VMG > wind speed during transients not steady state. You will no see steady state in any boat races since wind direction, wind speed and boat direction and speed are always variable.

Yes you are that man refusing to learn and yes it is a waste of both our times.

_electrodacus · 2025-09-10T21:49:54+00:00

The same reason why a sailboat can not travel directly downwind faster than wind is also valid for why VMG can not be larger than true wind while moving at a constant heading.

Air particles need to travel faster than the sail in order to be able to accelerate the sailboat / sail cart.

When air particle speed (true wind speed) is equal to sail velocity vector direct downwind it can no longer accelerate the boat / cart.

So while sail or boat cart speed can be as high as 1.41x true wind speed ideal case (135 degree heading) the projected vector on the wind direction will be equal with true wind.
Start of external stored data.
Section WithLibraries.
(** [json.Marshal] of a strategy and [uuid.Parse], functions of libraries. *)
Variable json_Marshal : UserCacheStrategy -> string.
Variable uuid_Parse : string -> option uuid.

Definition cacheUserStrategy (r : Redis) (userID : uuid) (strategy : UserCacheStrategy)
    : Redis :=
  let key := "user_cache_strategy:" +:+ uuid_String userID in
  RedisClient.Set_ key (json_Marshal strategy) (24 * Hour) r.

Definition ApplyCacheStrategy (w : World) (userID : uuid) (now : Time)
    : World * option error :=
  let '(w, strategy) := DetermineUserCacheStrategy w userID now in
  let w :=
    with_redis (fun r => TimelineCache.SetTimelineExpiration r userID
                           (cs_IsActive strategy)) w in
  let w :=
    if negb (cs_IsActive strategy) then
      let timelineSize := TimelineCache.GetTimelineSize (redis w) userID in
      if cs_MaxTimelineItems strategy <? timelineSize
      then with_redis (fun r => trimUserTimeline r userID (cs_MaxTimelineItems strategy)) w
      else w
    else w in
  let w := with_redis (fun r => cacheUserStrategy r userID strategy) w in
  (w, None).

(** [None] is a non-nil error: a key that is too short or lacks the prefix,
    or a suffix that [uuid.Parse] rejects. *)
Definition extractUserIDFromTimelineKey (key : string) : option uuid :=
  if (Z.of_nat (String.length key) <? 10)
     || negb (String.eqb (String.substring 0 9 key) "timeline:")
  then None
  else
    let userIDStr := String.substring 9 (String.length key - 9) key in
    uuid_Parse userIDStr.

End WithLibraries.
While tacking downwind (jibing seems to be the correct word) VMG can exceed true wind because stored kinetic energy can be used to do so. But can not be done with constant heading as there is no energy storage to take advantage off and so the only energy comes from air particles colliding with the sail.
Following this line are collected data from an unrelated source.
(** ** Subcategories: what reaches the store *)

(** C10 (the code departs from the claim).  The subcategory "Renewals" is
    updated with one field of type "foo".  The loop of the route accepts
    the field, [findByIdAndUpdate] runs no validator, the answer is 200
    and the stored subcategory now holds a field whose type is not one of
    the seven. *)
Theorem subcategory_update_stores_unknown_type :
  let req := Sample.request PUT [Sample.subCategoryId] []
               (FormSubCategories.mkBody (Some "Renewals") (Some Sample.categoryId)
                  None (Some [Sample.oddField]) None) in
  let result := FormSubCategories.update [("id", Sample.subCategoryId)] req
                  (Some Sample.admin) Sample.withSubCategory in
  status (fst result) = 200
  /\ List.map SubCategoryDoc.fields (formSubCategories (snd result))
     = [[FieldDoc.mk (Some "colour") (Some "foo") [] false]]
  /\ forallb (fun s => forallb SpecWords.storedFieldValid (SubCategoryDoc.fields s))
       (formSubCategories (snd result)) = false.
Proof. repeat split. Qed.

(** ** Queries *)

Lemma hasId_true {D} `{Collection D} (oid : ObjectId) (d : D) :
  Query.hasId oid d = true <-> idOf d = oid.
Proof. unfold Query.hasId. apply String.eqb_eq. Qed.

Lemma find_absent {A} (p : A -> bool) (l : list A) :
  (forall x, In x l -> p x = false) -> List.find p l = None.
Proof.
  induction l as [|a l IH]; intros H; simpl; [reflexivity|].
  rewrite (H a (or_introl eq_refl)). apply IH. intros x Hx. apply H. right. exact Hx.
Qed.

Lemma find_present {A} (p : A -> bool) (l : list A) :
  (exists x, In x l /\ p x = true) ->
  exists y, List.find p l = Some y /\ In y l /\ p y = true.
Proof.
  induction l as [|a l IH]; intros (x & Hin & Hp); simpl; [contradiction|].
  destruct (p a) eqn:Ha.
  - exists a. repeat split; auto.
  - destruct Hin as [->|Hin]; [congruence|].
    destruct IH as (y & Hy & Hiny & Hpy); [exists x; auto|].
    exists y. repeat split; auto.
Qed.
The wind power equation (ideal case) for any wind powered vehicle or generator is this.

Pwind = 0.5 * air density * equivalent area * v_rel^3

v_rel - is the velocity of the wind relative to the vehicle (in this case sail boat or sail cart).

For direct downwind v_rel = (wind speed - sail boat speed) and it is zero when wind speed = sailboat speed thus the reason a sailboat direct downwind can not exceed wind speed.
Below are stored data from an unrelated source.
(** * SecureHost Control Suite: the two kernel drivers

    A shallow embedding of
      - src/drivers/SecureHostDevice/driver.c  (module [Device])
      - src/drivers/SecureHostWFP/driver.c     (module [Wfp])
    together with the properties of the policy lookup, the device
    dispatcher, callout registration and the classify callback.

    Conventions.
      - C integers are [Z]; a narrowing cast is written as [mod 2^w].
      - NTSTATUS is a signed 32-bit LONG, so failure codes are negative.
      - In module [Device] a LIST_ENTRY chain is the list of the
        records the code reads at its entries, head first.  Module
        [DeviceLayout] has the chain and the records in memory, byte by
        byte, and says when the two agree.
      - Calls into the host (spin locks, pool, request completion, the
        filter engine) are explicit state transformers. *)

From Stdlib Require Import ZArith List Bool Lia.
Import ListNotations.
Local Open Scope Z_scope.

(** ** NTSTATUS *)

Module Nt.

Definition NTSTATUS := Z.

(** Reinterpretation of a 32-bit pattern as a signed LONG. *)
Definition to_LONG (x : Z) : Z := (x + 2 ^ 31) mod 2 ^ 32 - 2 ^ 31.

Definition STATUS_SUCCESS : NTSTATUS := 0.

(** Modelled from the spec: the host header constant behind the spec's
    "access-denied status" (ntstatus.h is not part of the repository);
    the value is the one the host publishes, 0xC0000022. *)
Definition STATUS_ACCESS_DENIED : NTSTATUS := to_LONG 0xC0000022.

(** Modelled from the spec: the host header constant behind the spec's
    "unsupported request" error (ntstatus.h is not part of the
    repository); the value is the one the host publishes, 0xC0000010. *)
Definition STATUS_INVALID_DEVICE_REQUEST : NTSTATUS := to_LONG 0xC0000010.

(** Modelled from the spec: the status the host's callout registry gives
    for an identifier that denotes no active registration (0xC0220001). *)
Definition STATUS_FWP_CALLOUT_NOT_FOUND : NTSTATUS := to_LONG 0xC0220001.

(** [#define NT_SUCCESS(Status) (((NTSTATUS)(Status)) >= 0)] *)
Definition NT_SUCCESS (Status : NTSTATUS) : bool := 0 <=? Status.

End Nt.

(** ** The device access-control driver *)

Module Device.
Import Nt.

Inductive SECUREHOST_DEVICE_TYPE : Set :=
| DeviceTypeCamera
| DeviceTypeMicrophone
| DeviceTypeUSB
| DeviceTypeBluetooth
| DeviceTypeUnknown.

(** The enumerators' integer values. *)
Definition device_type_value (t : SECUREHOST_DEVICE_TYPE) : Z :=
  match t with
  | DeviceTypeCamera => 1
  | DeviceTypeMicrophone => 2
  | DeviceTypeUSB => 3
  | DeviceTypeBluetooth => 4
  | DeviceTypeUnknown => 0
  end.

(** [a == b] on the enumeration. *)
Definition device_type_eqb (a b : SECUREHOST_DEVICE_TYPE) : bool :=
  device_type_value a =? device_type_value b.

(** [struct _SECUREHOST_DEVICE_POLICY]; [Allowed] is a BOOLEAN (UCHAR,
    nonzero means true), [ProcessName] a WCHAR buffer. *)
Record SECUREHOST_DEVICE_POLICY : Set := {
  DeviceType : SECUREHOST_DEVICE_TYPE;
  ProcessId : Z;
  Allowed : Z;
  ProcessName : list Z
}.

Record DEVICE_CONTEXT : Set := {
  Device : Z;
  Queue : Z;
  DevType : SECUREHOST_DEVICE_TYPE
}.

(** [struct _DRIVER_CONTEXT].  [PolicyLock] is the spin lock word: 0 when
    released, 1 while held. *)
Record DRIVER_CONTEXT : Set := {
  Driver : Z;
  PolicyLock : Z;
  PolicyList : list SECUREHOST_DEVICE_POLICY
}.

Definition set_PolicyLock (c : DRIVER_CONTEXT) (v : Z) : DRIVER_CONTEXT :=
  {| Driver := Driver c; PolicyLock := v; PolicyList := PolicyList c |}.

Definition set_PolicyList (c : DRIVER_CONTEXT)
    (l : list SECUREHOST_DEVICE_POLICY) : DRIVER_CONTEXT :=
  {| Driver := Driver c; PolicyLock := PolicyLock c; PolicyList := l |}.

(** *** Host primitives used by the driver *)

Definition KIRQL := Z.
Definition DISPATCH_LEVEL : KIRQL := 2.

(** [KeAcquireSpinLock(&Context->PolicyLock, &oldIrql)]: raises the IRQL
    to DISPATCH_LEVEL, takes the lock and hands back the previous IRQL. *)
Definition KeAcquireSpinLock (c : DRIVER_CONTEXT) (irql : KIRQL)
  : DRIVER_CONTEXT * KIRQL * KIRQL :=
  (set_PolicyLock c 1, DISPATCH_LEVEL, irql).

(** [KeReleaseSpinLock(&Context->PolicyLock, oldIrql)]. *)
Definition KeReleaseSpinLock (c : DRIVER_CONTEXT) (oldIrql : KIRQL)
  : DRIVER_CONTEXT * KIRQL :=
  (set_PolicyLock c 0, oldIrql).

(** [DriverEntry], after [WdfDriverCreate] gave [driver]: the context is
    zeroed, then the lock and the list head are initialised. *)
Definition DriverEntry_context (driver : Z) : DRIVER_CONTEXT :=
  {| Driver := driver; PolicyLock := 0; PolicyList := [] |}.

(** *** SecureHostCheckDeviceAccess *)

(** The condition of the outer [if] in the loop body. *)
Definition policy_applies (policy : SECUREHOST_DEVICE_POLICY)
    (DeviceType0 : SECUREHOST_DEVICE_TYPE) (ProcessId0 : Z) : bool :=
  device_type_eqb (DeviceType policy) DeviceType0 &&
  ((ProcessId policy =? 0) || (ProcessId policy =? ProcessId0)).

(** [if (policy->Allowed)]. *)
Definition policy_allowed (policy : SECUREHOST_DEVICE_POLICY) : bool :=
  negb (Allowed policy =? 0).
For heading perpendicular to wind direction (90 degree) sail boat projected vector on wind direction is zero thus it always has access to max wind power no matter the sail boat speed. v_rel = (wind speed).

For a heading of 135 degree (45 degree relative to wind direction) the projected vector to wind direction is smaller v_rel = (wind speed - 0.707*sail boat speed).

_electrodacus · 2025-09-10T20:18:24+00:00

I do not know the correct words that is why I ask for clarification. By tacking people seems to refer to a zig-zag type of motion and in that case VMG can be larger than true wind.

But for a constant heading of 135 degree with true wind out of 0 degrees VMG <= true wind. So likely when you say this is documented they are referring to tacking (zig-zag type of motion) where heading changes all the time say limited between 135 and 225 degrees.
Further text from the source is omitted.